When someone sits down with a journalist for an interview, it’s not rare for them to be anxious, to worry how they will be portrayed.
It is rare, however, for this person to worry they will be portrayed too favorably. Lloyd Nelson is this person.
Nelson, 90, recently returned from a trip to Tanzania, where he worked to install wells in rural villages.
“I don’t want to feel proud or bragging about this situation,” he said.
Without working wells, significant time is spent by villagers to simply retrieve water.
Nelson lives in a small, quiet Kenosha County neighborhood west of the interstate. From his kitchen window he can point to homes that he helped build, which is most of them.
He has lived a prosperous life, one he feels has been graced by luck. Never a high school graduate, he has been working full time since he graduated from eighth grade. He’s worked a farm, owned a business and bought property in Kenosha. He’s raised a family.

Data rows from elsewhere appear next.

(** Crediting a zone with what pods hold adds exactly the CPU they hold under its name. *)
Lemma credit_cpu n zs (r : Resource) :
  Forall (fun z => 0 <= zone_cpu z) zs ->
  0 <= MilliCPU r -> MilliCPU r + cpu_in n zs <= int64_max ->
  MilliCPU (foldl Resource_Add r (capacities n zs)) = MilliCPU r + cpu_in n zs.
Proof.
  intros Hf. revert r. induction Hf as [|z zs Hz Hf IH]; intros r Hr Hm.
  { unfold cpu_in. simpl. lia. }
  pose proof (cpu_in_nonneg n zs Hf) as Hrest. rewrite cpu_in_cons in *.
  unfold capacities. cbn [omap list_omap]. fold (capacities n zs).
  destruct (String.eqb n (z_Name z)); [|rewrite IH by lia; lia].
  unfold zone_cpu in *. destruct (z_Resources z) as [ri|]; cbn [option_map]; [|rewrite IH by lia; lia].
  cbn [foldl]. rewrite IH; rewrite ?Add_cpu by (unfold int64_min, int64_max in *; lia); lia.
Qed.

(** A zone of a result holds the CPU of its resource, if that is positive. *)
Lemma zone_cpu_of n (r : Resource) :
  default ∅ (ScalarResources r) !! ResourceCPU = None ->
  zone_cpu (numa_zone n (ResourceListIgnoreZeroResources (Some r))) = Z.max 0 (MilliCPU r).
Proof.
  intros Hs. unfold zone_cpu, numa_zone, rl_get. cbn [z_Resources ri_Capacity].
  assert (ResourceListIgnoreZeroResources (Some r) !! ResourceCPU =
    if 0 <? MilliCPU r then Some (NewMilliQuantity (MilliCPU r) DecimalSI) else None) as ->.
  { cbn [ResourceListIgnoreZeroResources]. cbv zeta.
    rewrite lookup_union, map_lookup_imap, Hs. cbn [mbind option_bind].
    assert (forall x : option Quantity, None ∪ x = x) as -> by (by intros []).
    repeat case_match; rewrite ?lookup_insert_ne by done;
      rewrite ?lookup_insert_eq, ?lookup_empty; done. }
  destruct (Z.ltb_spec 0 (MilliCPU r)); simpl;
    rewrite ?MilliValue_New, ?MilliValue_zero; lia.
Qed.

Lemma compute_loop_scalars pod indices names acc r :
  default ∅ (ScalarResources acc) !! ResourceCPU = None ->
  compute_loop pod indices names acc = Ret r ->
  default ∅ (ScalarResources r) !! ResourceCPU = None.
Proof.
  revert acc. induction indices as [|i l IH]; intros acc Hacc; cbn [compute_loop]; [by intros [= <-]|].
  destruct (_ !! i); [|done]. apply IH. by apply Add_scalars.
Qed.

(** A zone whose pods hold no more CPU than it has. *)
Definition room (nn : numaNode) : Prop :=
  0 <= MilliCPU (requested nn) <= MilliCPU (allocatable nn) /\
  MilliCPU (allocatable nn) <= int64_max.

Definition spare (nn : numaNode) : Z := MilliCPU (allocatable nn) - MilliCPU (requested nn).

Lemma room_spare nn : room nn -> 0 <= spare nn.
Proof. unfold room, spare. lia. Qed.

Lemma floor_spare nn :
  room nn -> spare (floor_cpu nn) <= spare nn /\
  sub64 (MilliCPU (allocatable (floor_cpu nn))) (MilliCPU (requested nn)) = spare (floor_cpu nn).
Proof.
  intros [Hr Ha]. unfold spare. cbn [floor_cpu allocatable requested MilliCPU].
  rewrite Z.quot_div_nonneg by lia.
  pose proof (Z.mul_div_le (MilliCPU (allocatable nn)) 1000 ltac:(lia)).
  pose proof (Z.div_pos (MilliCPU (allocatable nn)) 1000 ltac:(lia) ltac:(lia)).
  rewrite wrap64_id by (unfold int64_min, int64_max in *; lia).
  split; [lia|]. apply sub64_id. unfold int64_min, int64_max in *. lia.
Qed.

(** Whatever is asked, a zone is given no more than it has to spare. *)
Lemma assign_within r nn r' res fin :
  room nn -> assignRequestForNUMANode r (floor_cpu nn) = Ret (r', res, fin) ->
  0 <= zone_cpu (numa_zone (name nn) (ResourceListIgnoreZeroResources res)) <= spare nn.
Proof.
  intros Hroom Ha. destruct (floor_spare nn Hroom) as [Hle Hsub]. pose proof (room_spare nn Hroom).
  unfold assignRequestForNUMANode in Ha. destruct (no_request r).
  { simplify_eq. unfold zone_cpu, numa_zone, rl_get. simpl. rewrite lookup_empty. simpl.
    rewrite MilliValue_zero. lia. }
  destruct (assign1 (MilliCPU r) _ _) as [cpu left] eqn:Hcpu.
  destruct (assign1 (Memory r) _ _) as [? ?], (assign1 (EphemeralStorage r) _ _) as [? ?].
  destruct (map_to_list _); [|done]. simplify_eq. rewrite zone_cpu_of by done.
  cbn [MilliCPU]. unfold assign1 in Hcpu. simplify_eq. rewrite min_spec.
  cbn [requested floor_cpu] in *. rewrite Hsub. lia.
Qed.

But even in the autumn of life, Nelson had a dream.
“I had a vision a few years ago about doing something for the little kids that are dying every day from lack of water or food,” he said.
And so, he eventually made contact with a man named Bob Cadell. Cadell, as Nelson explained, travels to Africa often. Years ago, he bought some land and built a shelter in Tanzania for orphans of the AIDS epidemic.

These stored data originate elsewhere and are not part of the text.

(* ===== verification/AnnotatorSystem.v ===== *)
(** * The annotator and the API server over time

    The workers of pkg/controller/annotator as a transition system: tickers enqueue keys, node
    workers measure and write, event, pod and reset workers write the other annotations of a
    node, and time passes, in any order and with any answers of Prometheus and of the API server.
    The state is what the server stores in the nodes' annotations, the keys waiting in the node
    queue, the clock, and a log of the turns of the node workers with everything each of them was
    given; what a step depends on (caches of the informers, the store of bindings, the answers)
    is chosen by the step. Each worker runs the functions of AnnotatorNode, AnnotatorEvent and
    AnnotatorApp; its requests take effect in the order they were sent, and the server reports
    success only of a patch that it could apply.

    Composed with the reading side (Utils, Dynamic) this gives the contract between the two
    programs: what the scheduler acts on was measured and is not stale, and rounds of the workers
    eventually refresh every annotation. *)

From S2P Require Import Prelude GoStrings GoFloat GoTime GoHeap K8s Policy Utils Binding HotValue.
From S2P Require Import Prometheus AnnotatorQueue AnnotatorNode AnnotatorEvent AnnotatorApp Dynamic.

Open Scope string_scope.
Open Scope Z_scope.

(** ** Strings *)

(** The last separator of a string splits it in one way. *)
Lemma last_separator c a b a' b' :
  no_char c b = true -> no_char c b' = true -> a ++ String c b = a' ++ String c b' ->
  a = a' /\ b = b'.
Proof.
  intros Hb Hb'. assert (forall x y, no_char c (x ++ String c y) = true -> False) as Hno.
  { intros x y H. rewrite no_char_app in H. apply andb_true_iff in H as [_ H]. simpl in H.
    by rewrite Ascii.eqb_refl in H. }
  revert a'. induction a as [|x a IH]; intros [|x' a'] He; simpl in He.
  - by simplify_eq.
  - simplify_eq. destruct (Hno a' b' Hb).
  - simplify_eq. destruct (Hno a b Hb').
  - simplify_eq. destruct (IH a') as [-> ->]; [done|]. done.
Qed.

Lemma plain_no_slash s : plain s = true -> no_char "/" s = true.
Proof. apply plain_no_char. right; right; by left. Qed.

Lemma plain_digits s : all_digits s = true -> plain s = true.
Proof.
  intros H. apply (plain_by _ (fun c => negb (is_digit c))); [done|].
  intros c Hc%negb_true_iff. by apply all_digits_no_char.
Qed.

Lemma plain_Itoa z : plain (Itoa z) = true.
Proof.
  unfold Itoa. destruct (z <? 0); [|by apply plain_digits, all_digits_dec].
  change (String "-" (dec (- z))) with ("-" ++ dec (- z)).
  rewrite plain_app, (plain_digits (dec (- z))) by apply all_digits_dec. done.
Qed.

Lemma handling_inj n m n' m' :
  no_char "/" m = true -> no_char "/" m' = true ->
  handlingMetaKeyWithMetricName n m = handlingMetaKeyWithMetricName n' m' -> n = n' /\ m = m'.
Proof. intros Hm Hm'. by apply last_separator. Qed.

(** ** Eventually *)

(** Every run of [step] from [a] reaches [P], and none is stuck before. *)
Inductive eventually {A} (step : A -> A -> Prop) (P : A -> Prop) (a : A) : Prop :=
| eventually_now : P a -> eventually step P a
| eventually_later : (exists b, step a b) -> (forall b, step a b -> eventually step P b) ->
    eventually step P a.

Lemma eventually_measure {A} (step : A -> A -> Prop) (P I : A -> Prop) (measure : A -> nat) a :
  (forall a, I a -> I a /\ P a \/
     (exists b, step a b) /\ forall b, step a b -> I b /\ (measure b < measure a)%nat) ->
  I a -> eventually step (fun a => I a /\ P a) a.
Proof.
  intros H. induction a as [a IH] using (induction_ltof1 _ measure). intros Ha.
  destruct (H a Ha) as [HP|[He Hs]]; [by apply eventually_now|]. apply eventually_later; [done|].
  intros b Hb. destruct (Hs b Hb). by apply IH.
Qed.

Lemma eventually_impl {A} (step : A -> A -> Prop) (P Q : A -> Prop) a :
  (forall a, P a -> Q a) -> eventually step P a -> eventually step Q a.
Proof.
  intros H. induction 1 as [a Ha|a He _ IH]; [by apply eventually_now, H|]. by apply eventually_later.
Qed.

(** ** Prometheus answers text that needs no escaping and holds no comma *)

Definition clean (s : string) : bool := plain s && no_char "," s.

Definition plain_answer (r : result string) : Prop :=
  forall s, r = Ok s -> clean s = true.

Class PromText (PC : PromClient) := {
  text_QueryByNodeIP : forall clock m a, plain_answer (QueryByNodeIP clock m a);
  text_QueryByNodeName : forall clock m a, plain_answer (QueryByNodeName clock m a);
  text_QueryRangeByNodeIP : forall clock m a, plain_answer (QueryRangeByNodeIP clock m a);
  text_QueryRangeByNodeName : forall clock m a, plain_answer (QueryRangeByNodeName clock m a);
  text_QueryByDeployment : forall clock m a, plain_answer (QueryByDeployment clock m a);
  text_QueryRangeByDeployment : forall clock m a, plain_answer (QueryRangeByDeployment clock m a) }.

Lemma clean_app a b : clean (a ++ b) = clean a && clean b.
Proof.
  unfold clean. rewrite plain_app, no_char_app.
  by destruct (plain a), (plain b), (no_char "," a), (no_char "," b).
Qed.

Lemma clean_FormatFloat5 x : clean (FormatFloat5 x) = true.
Proof. unfold clean. by rewrite plain_FormatFloat5, FormatFloat5_no_char. Qed.

Lemma clean_join l : Forall (fun s => clean s = true) l -> clean (join "|" l) = true.
Proof.
  induction 1 as [|s l Hs Hl IH]; [done|]. destruct l as [|s' l]; [done|].
  change (join "|" (s :: s' :: l)) with (s ++ "|" ++ join "|" (s' :: l)).
  by rewrite !clean_app, Hs, IH.
Qed.

Lemma query_plain p now q : plain_answer (query p now q).
Proof.
  intros s. unfold query. destruct (Query p q now) as [[ws v]|e]; [|done].
  destruct (0 <? length ws)%nat; [done|]. destruct v as [vs| |]; try done. intros [= <-].
  induction vs as [|v vs _] using rev_ind; [done|]. rewrite foldl_snoc. apply clean_FormatFloat5.
Qed.

Lemma queryRange_plain p Local now q : plain_answer (queryRange p Local now q).
Proof.
  intros s. unfold queryRange. cbv zeta. destruct (QueryRange _ _ _ _ _) as [[ws v]|e]; [|done].
  destruct (0 <? length ws)%nat; [done|]. destruct v as [|[|vs series]|]; try done.
  rewrite range_loop_join. destruct (_ =? 0)%nat; [done|]. intros [= <-].
  apply clean_join, Forall_map, Forall_true. intros x. apply clean_FormatFloat5.
Qed.

Lemma or_err_plain r : plain_answer r -> plain_answer (or_err r).
Proof.
  intros Hr s. unfold or_err, non_empty. destruct r as [t|e]; [|done].
  destruct (String.eqb t ""); intros [= <-]; [done|by apply Hr].
Qed.

Lemma by_ip_plain ask clock m ip suffix :
  (forall now q, plain_answer (ask now q)) -> plain_answer (by_ip ask clock m ip suffix).
Proof.
  intros Ha s. unfold by_ip. destruct (non_empty _) as [t|] eqn:Hn; [|by apply or_err_plain].
  intros [= <-]. unfold non_empty in Hn. destruct (ask _ _) as [t'|] eqn:Hask; [|done].
  destruct (String.eqb t' ""); [done|]. simplify_eq. by eapply Ha.
Qed.

#[export] Instance promClient_text (p : prom_api) (Local : Location) : PromText (promClient p Local).
Proof.
  split; intros; cbn.
  - apply by_ip_plain, query_plain.
  - apply or_err_plain, query_plain.
  - apply by_ip_plain, queryRange_plain.
  - apply or_err_plain, queryRange_plain.
  - apply or_err_plain, query_plain.
  - apply or_err_plain, queryRange_plain.
Qed.

(** ** The system *)

#[export] Instance queue_op_eq_dec : EqDecision queue_op.
Proof. solve_decision. Defined.

Section System.
Context `{QL : QuantityLib} `{JS : JSONPatchServer}.
Context (env : Env) (loc : Location) (policy : DynamicSchedulerPolicy).

(** What a turn of a node worker was given: the Prometheus client with its answers, the clientset
    with the server's, the informer's nodes, the clocks, the store of bindings, and the key. *)
Record node_record := {
  nr_prom : PromClient;
  nr_client : client;
  nr_lister : string -> result Node;
  nr_clock : nat -> Z;
  nr_recs : nat -> BindingRecords;
  nr_hclock : nat -> Z;
  nr_now : Z;
  nr_key : string }.

(** [sy_annos] holds the annotations of each node that has any; [sy_log] the turns, the last one
    first. *)
Record sys := {
  sy_now : Z;
  sy_annos : gmap string smap;
  sy_queue : gset string;
  sy_log : list node_record }.

(** The state after other steps than the node workers'. *)
Definition served (s : sys) (now : Z) (m : gmap string smap) : sys :=
  {| sy_now := now; sy_annos := m; sy_queue := sy_queue s; sy_log := sy_log s |}.

Definition stored (m : gmap string smap) (n : string) : smap := default ∅ (m !! n).

(** A request with the answer the client gets. There is no outcome when the answer is a success
    that the server could not give: of a patch that does not apply, or of a node that has no
    annotations to patch. *)
Definition serve1 (kc : client) (m : gmap string smap) (rq : request) : option (gmap string smap) :=
  if String.eqb (rq_resource rq) "nodes" then
    match kc rq with
    | None => a ← m !! rq_name rq; a' ← apply_json_patch (rq_data rq) a; Some (<[rq_name rq := a']> m)
    | Some _ => Some m
    end
  else Some m.

Fixpoint serve (kc : client) (m : gmap string smap) (rqs : list request)
    : option (gmap string smap) :=
  match rqs with
  | [] => Some m
  | rq :: rqs' => m' ← serve1 kc m rq; serve kc m' rqs'
  end.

Somehow, though, the original owners of the land managed to retain ownership of the land, and moved the orphans to a village.
It was these orphans that Nelson would meet years later on his trip to Tanzania to do some well work for the villagers who have been fostering the children ever since.
Nelson made the trip, which involved a number of international flights, with his granddaughter, Courtney.
Without Courtney, he never could have made the trip. Nelson doesn’t walk as well as he used to and requires a cane.
If you get him talking, you realize his mobility factored into his decision to go to Tanzania. He can’t do much for himself these days, so he ought to do something for others, he said.
“I can’t tell you what it’s like to be 90 years old,” he said, reflecting on his life and what time he may or may not have left.
This trip was life-changing for Nelson. He plans to make arrangements so his assets will be used to fund projects like the one in Tanzania.
Getting there was an incredible experience. He described with amazement the massive indoor ski hill and multiple-story aquarium he saw during his layover in Dubai.
From Dubai they flew to Dar es Salaam, a large port city in Tanzania. After that, Nelson spent time at a resort, where he met the several dozen orphans who had also been brought to the resort for a vacation.
With tears welling in his eyes, Nelson recalls the driven young children he met, like the young boy who wanted to study in the United States to become a doctor and return to help his people.
While visiting the rural villages that fostered the orphans, Nelson and the group met a doctor running a small medical clinic, the only one for many of the nearby residents. The clinic had a well and a pump for the well, but no one knew how to install it. So Nelson and a few others fixed that.
“The doctor was so happy he cried the day when the water started running,” Nelson said, as he started to choke up. “It was unbelievable; they’d been carrying water every day.”
And the well that originally brought Nelson there? Well, he and the group have a contractor in place and are now simply waiting out the six-month permitting process for digging.
Nelson doesn’t want praise for his humanitarian exploits, even as a nonagenarian. Instead, he seems to think about what more can be done. He thinks about raising money for the boy who wants to become a doctor.
He thinks about what there is left to do.